[Stored data entries]
--- START ---

(** X14: whatever the event and whatever the server replies, the handler
    settles without an uncaught exception, issues at most one remote
    call (a failed call is not retried), and that call is addressed: a
    PUT goes to the identifier of the record it carries, a DELETE to a
    truthy identifier. *)
Theorem handlers_settle_with_one_call
  (ev : event) (srv : server) (st cur : state) :
  let o := exec srv (react ev st) cur in
  result o = Some tt /\
  (List.length (calls o) <= 1)%nat /\
  Forall addressed (calls o).
Proof.
  cbv zeta. run_event ev srv st cur; simpl;
    (split; [reflexivity|]); (split; [lia|]);
    repeat constructor; simpl; auto.
Qed.

(** X15: the store is changed by confirmed replies only.  Up to its
    [await] a handler leaves the collection as it is, and the handler it
    leaves in flight also leaves it as it is when the reply is a
    failure, whatever the state in which that reply arrives. *)
Theorem store_changes_on_confirmation_only (ev : event) (st cur : state) :
  books (fst (advance (react ev st) cur)) = books cur /\
  (forall t, snd (advance (react ev st) cur) = Some t -> idle_on_failure t).
Proof.
  destruct ev as [| |book| |f|text| |i| |op]; simpl react;
    try (simpl; split; [reflexivity | discriminate]).
  - simpl. split; [reflexivity|]. intros t [= <-].
    intros [| |x] s; simpl; [reflexivity | reflexivity | discriminate].
  - destruct op as [|book|]; simpl handler.
    + unfold saveBook.
      destruct (negb (JS.truthy_str (JS.trim (Form.title (form st))))
                || negb (JS.truthy_str (JS.trim (Form.author (form st)))));
        [simpl; split; [reflexivity | discriminate]|].
      destruct (editing st) as [e|]; simpl; (split; [reflexivity|]);
        intros t [= <-]; intros [| |x] s; simpl;
        [reflexivity | reflexivity | discriminate
        |reflexivity | reflexivity | discriminate].
    + simpl. split; [reflexivity|]. intros t [= <-].
      intros [| |x] s; simpl; [reflexivity | reflexivity | discriminate].
    + unfold doDelete. destruct (confirmId st) as [i|];
        [|simpl; split; [reflexivity | discriminate]].
      destruct (negb (Id_truthy i)); [simpl; split; [reflexivity | discriminate]|].
      simpl. split; [reflexivity|]. intros t [= <-].
      intros [| |x] s; simpl; [reflexivity | reflexivity | discriminate].
Qed.

Lemma store_changes_on_confirmation_only_witness :
  let st := setEditing (Some dune) (setForm (fun _ => spaced_draft) shelf) in
  books (fst (advance (react (Run Save) st) st)) = [dune] /\
  exists t, snd (advance (react (Run Save) st) st) = Some t /\ idle_on_failure t.
Proof.
  intros st.
  destruct (store_changes_on_confirmation_only (Run Save) st st) as [Hb Ht].
  split; [exact Hb|].
  destruct (snd (advance (react (Run Save) st) st)) as [t|] eqn:E;
    [|discriminate].
  exists t. split; [reflexivity|]. apply Ht. reflexivity.
Defined.

(** ** Save *)

Lemma trim_placeholder : JS.trim placeholder = placeholder.
Proof. reflexivity. Qed.

Lemma payload_presentable (f : Form.t) :
  JS.trim (Form.title f) <> "" ->
  JS.trim (Form.author f) <> "" ->
  presentable (Form.title (payload f)) (Form.author (payload f))
              (Form.coverImage (payload f)) (Form.description (payload f))
              (Form.rating (payload f)).
Proof.
  intros Ht Ha. unfold presentable, payload, JS.Number. simpl.
  rewrite !trim_idem, or_num_zero, clamp_max_min, or_str_eqb.
  destruct (String.eqb_spec (JS.trim (Form.coverImage f)) "") as [E|E].
  - rewrite trim_placeholder. repeat split; auto using clamp_range;
      try apply clamp_range; discriminate.
  - rewrite trim_idem. repeat split; auto; apply clamp_range.
Qed.
(** * Gradebook Analyzer (gradebok.py): a shallow embedding and its properties

    The Python program is embedded function by function.  Python values are
    modelled as follows.
    - [int] is unbounded, hence [Z].
    - [float] is a binary64 number ([spec_float] of the Standard Library);
      true division [/] of two ints is the exact quotient rounded to the
      nearest binary64, ties to even, and raises [OverflowError] when that
      is too large.  [float_val] gives the rational that a float denotes.
    - [str] is [string].
    - [dict] is an association list in insertion order, without duplicate
      keys; assigning to a key that is present replaces the value in place,
      assigning to an absent key appends an entry (the insertion order
      semantics of Python 3.7 and later).
    - an exception is the [Raise] case of the [result] monad. *)

From Stdlib Require Import ZArith QArith Qcanon Ascii String SpecFloat.
From stdpp Require Import base tactics option numbers list sorting strings
  pretty.

Local Open Scope Z_scope.
Local Open Scope string_scope.
Local Open Scope list_scope.

(** ** Exceptions and the result monad *)

Inductive exn : Set :=
  | ValueError
  | ZeroDivisionError
  | OverflowError
  | StopIteration
  | StatisticsError
  | IndexError
  | KeyError.

Inductive result (A : Type) : Type :=
  | Ok (a : A)
  | Raise (e : exn).
Arguments Ok {A} a.
Arguments Raise {A} e.

#[global] Instance result_ret : MRet result := λ A a, Ok a.
#[global] Instance result_bind : MBind result := λ A B f m,
  match m with
  | Ok a => f a
  | Raise e => Raise e
  end.
#[global] Instance result_throw : MThrow exn result := λ A e, Raise e.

--- END ---

## Your objective
Pull together all lines from the data that mention the word "auto".

## Exercise result
    repeat constructor; simpl; auto.
  - rewrite trim_placeholder. repeat split; auto using clamp_range;
  - rewrite trim_idem. repeat split; auto; apply clamp_range.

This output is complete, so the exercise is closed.